(* ===== verification/ExamplesVault.v ===== *)
(** * Encrypted balances in concrete worlds

    Decision procedures for what the theorems on vaults suppose, with the residues
    for points and openings without blinding; then the theorems are applied to
    accounts and proofs. *)
From S2P Require Import Prelude Codec Errors Runtime Pod State ExtensionType ExtensionData Tlv.
From S2P Require Import TlvFacts TlvAlloc StateExt PackedExt Fee Authority Transfer AccountFacts.
From S2P Require Import TransferFacts AccountOps InitOps TransferFeeOps SystemOps.
From S2P Require Import CiphertextOps CiphertextFacts ProofExtraction ConfidentialOps.
From S2P Require Import ConfidentialTransferOps ConfidentialFeeOps ConfidentialMintBurnOps.
From S2P Require Import ConfidentialFacts ProofMeaning LedgerSpec Ledger ConfidentialLedger.
From S2P Require Import LedgerFacts Vaults EncryptedSupply EncryptedFees VaultEffects Wallet.
From S2P Require Import Examples ExamplesSystem ExamplesZk.

#[local] Existing Instance example_runtime.
Import residues.
Import Example.

(** The secret of a key is its number; a commitment opens to what it is a multiple
    by. *)
#[export] Program Instance example_openings : Openings := {|
  secret := le_combine;
  opens c n := c = encode (pmul n generator);
|}.
Next Obligation.
  intros c m n ->. rewrite <-pmul_generator_eq. split; [by intros ->%(inj encode)|by intros ->].
Qed.
Next Obligation. done. Qed.
Next Obligation.
  intros c d e m n He -> ->. rewrite add_ristretto_encode, <-pmul_add in He. congruence.
Qed.
Next Obligation.
  intros c d e m n He -> ->. rewrite subtract_ristretto_encode, <-pmul_opp, <-pmul_add in He.
  rewrite <-Z.add_opp_r. congruence.
Qed.
Next Obligation.
  intros k c e m Hk He ->. rewrite multiply_ristretto_encode, pmul_pmul in He by done. congruence.
Qed.

(** ** Deciding *)
Definition bytes_eqb (a b : list byte) : bool := bool_decide (a = b).

Definition decryptsb (s : Z) (c : list byte) (n : Z) : bool :=
  let h := residue_of (le_combine (drop 32 c)) in
  bytes_eqb c (pair_ciphertext (padd (pmul n generator) (pmul s h)) h).
Lemma decryptsb_ok s c n : decryptsb s c n = true → decrypts s c n.
Proof. intros H%bool_decide_eq_true. by eexists. Qed.

Definition opensb (c : list byte) (n : Z) : bool := bytes_eqb c (encode (pmul n generator)).
Lemma opensb_ok c n : opensb c n = true → opens c n.
Proof. apply bool_decide_eq_true. Qed.

Definition real_keyb (k : list byte) : bool := negb (bytes_eqb k (zeros elgamal_pubkey_len)).
Lemma real_keyb_ok k : real_keyb k = true → real_key k.
Proof. intros H%negb_true_iff. by apply bool_decide_eq_false in H. Qed.

(** A grouped ciphertext, given the number of handles *)
Definition groupedb (handles : nat) (g : list byte) (keys : list (list byte)) (n : Z) : bool :=
  opensb (take 32 g) n &&
  forallb (λ '(i, k), match extract_ciphertext handles g i with
                      | Some c => negb (real_keyb k) || decryptsb (le_combine k) c n
                      | None => true
                      end) (zip (seq 0 (length keys)) keys).
Lemma groupedb_ok handles g keys n : groupedb handles g keys n = true → grouped handles g keys n.
Proof.
  intros [Ho%opensb_ok Hk]%andb_prop. split; [done|]. intros i k c Hi Hr Hc.
  rewrite forallb_forall in Hk. specialize (Hk (i, k)). cbn beta iota in Hk. rewrite Hc in Hk.
  assert (real_keyb k = true) as Hb by (apply negb_true_iff; by apply bool_decide_eq_false).
  rewrite Hb in Hk. apply decryptsb_ok, Hk, list_elem_of_In, list_elem_of_lookup. exists i.
  apply lookup_zip_with_Some. exists i, k. split; [done|]. split; [|done].
  apply lookup_seq. split; [done|]. by eapply lookup_lt_Some.
Qed.

(** The amounts behind a context are given. *)
Definition validb (t : ProofType) : proof_context t → list Z → bool :=
  match t with
  | ProofType.CiphertextCiphertextEquality => λ c ns,
      let n := nth 0 ns 0 in
      (length (cc_second_pubkey c) =? 32)%nat && (length (cc_second_ciphertext c) =? 64)%nat &&
      decryptsb (le_combine (cc_first_pubkey c)) (cc_first_ciphertext c) n &&
      decryptsb (le_combine (cc_second_pubkey c)) (cc_second_ciphertext c) n
  | ProofType.CiphertextCommitmentEquality => λ c ns,
      let n := nth 0 ns 0 in
      real_keyb (eq_pubkey c) && decryptsb (le_combine (eq_pubkey c)) (eq_ciphertext c) n && opensb (eq_commitment c) n
  | ProofType.BatchedRangeProofU64 | ProofType.BatchedRangeProofU128
  | ProofType.BatchedRangeProofU256 => λ c ns,
      (length (rp_commitments c) =? 8)%nat && (length (rp_bit_lengths c) =? 8)%nat &&
      forallb (λ i, match rp_commitments c !! i, rp_bit_lengths c !! i, ns !! i with
                    | Some x, Some b, Some n => opensb x n && (0 <=? n) && (n <? 2 ^ b)
                    | _, _, _ => false
                    end) (seq 0 8)
  | ProofType.PercentageWithCap => λ c ns,
      let n := nth 0 ns 0 in opensb (pc_delta_commitment c) n && opensb (pc_claimed_commitment c) n
  | ProofType.BatchedGroupedCiphertext2HandlesValidity => λ c ns,
      let keys := [g2_first_pubkey c; g2_second_pubkey c] in
      groupedb 2 (g2_grouped_ciphertext_lo c) keys (nth 0 ns 0) &&
      groupedb 2 (g2_grouped_ciphertext_hi c) keys (nth 1 ns 0)
  | ProofType.BatchedGroupedCiphertext3HandlesValidity => λ c ns,
      let keys := [g3_first_pubkey c; g3_second_pubkey c; g3_third_pubkey c] in
      groupedb 3 (g3_grouped_ciphertext_lo c) keys (nth 0 ns 0) &&
      groupedb 3 (g3_grouped_ciphertext_hi c) keys (nth 1 ns 0)
  | _ => λ _ _, false
  end.

Lemma range_validb_ok (c : BatchedRangeProofContext) ns :
  validb ProofType.BatchedRangeProofU64 c ns = true → in_range c.
Proof.
  intros [[H1%Nat.eqb_eq H2%Nat.eqb_eq]%andb_prop H]%andb_prop. do 2 (split; [done|]).
  intros i x b Hx Hb _. rewrite forallb_forall in H.
  assert (In i (seq 0 8)) as Hi.
  { apply list_elem_of_In, elem_of_seq. apply lookup_lt_Some in Hx. lia. }
  specialize (H i Hi). cbn beta in H. rewrite Hx, Hb in H. destruct (ns !! i) as [n|]; [|discriminate H].
  apply andb_prop in H as [H Hn%Z.ltb_lt]. apply andb_prop in H as [Ho%opensb_ok H0%Z.leb_le].
  by exists n.
Qed.

Lemma validb_ok t c ns : validb t c ns = true → valid t c.
Proof.
  destruct t; try discriminate; intros H; try exact (range_validb_ok c ns H).
  - apply andb_prop in H as [[[H1%Nat.eqb_eq H2%Nat.eqb_eq]%andb_prop H3%decryptsb_ok]%andb_prop
      H4%decryptsb_ok].
    do 2 (split; [done|]). by eexists.
  - apply andb_prop in H as [[H1%real_keyb_ok H2%decryptsb_ok]%andb_prop H3%opensb_ok].
    split; [done|]. by eexists.
  - apply andb_prop in H as [H1%opensb_ok H2%opensb_ok]. right. by eexists.
  - apply andb_prop in H as [H1%groupedb_ok H2%groupedb_ok]. by do 2 eexists.
  - apply andb_prop in H as [H1%groupedb_ok H2%groupedb_ok]. by do 2 eexists.
Qed.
• • • • • • •
## Directions
Above are some records; copy exactly the lines from the one with "intros [Ho%opensb_ok Hk]%andb_prop." through the one with "ProofType.BatchedRangeProofU64 | ProofType.BatchedRangeProofU128", both included, and no others.

## Your solution
  intros [Ho%opensb_ok Hk]%andb_prop. split; [done|]. intros i k c Hi Hr Hc.
  rewrite forallb_forall in Hk. specialize (Hk (i, k)). cbn beta iota in Hk. rewrite Hc in Hk.
  assert (real_keyb k = true) as Hb by (apply negb_true_iff; by apply bool_decide_eq_false).
  rewrite Hb in Hk. apply decryptsb_ok, Hk, list_elem_of_In, list_elem_of_lookup. exists i.
  apply lookup_zip_with_Some. exists i, k. split; [done|]. split; [|done].
  apply lookup_seq. split; [done|]. by eapply lookup_lt_Some.
Qed.

(** The amounts behind a context are given. *)
Definition validb (t : ProofType) : proof_context t → list Z → bool :=
  match t with
  | ProofType.CiphertextCiphertextEquality => λ c ns,
      let n := nth 0 ns 0 in
      (length (cc_second_pubkey c) =? 32)%nat && (length (cc_second_ciphertext c) =? 64)%nat &&
      decryptsb (le_combine (cc_first_pubkey c)) (cc_first_ciphertext c) n &&
      decryptsb (le_combine (cc_second_pubkey c)) (cc_second_ciphertext c) n
  | ProofType.CiphertextCommitmentEquality => λ c ns,
      let n := nth 0 ns 0 in
      real_keyb (eq_pubkey c) && decryptsb (le_combine (eq_pubkey c)) (eq_ciphertext c) n && opensb (eq_commitment c) n
  | ProofType.BatchedRangeProofU64 | ProofType.BatchedRangeProofU128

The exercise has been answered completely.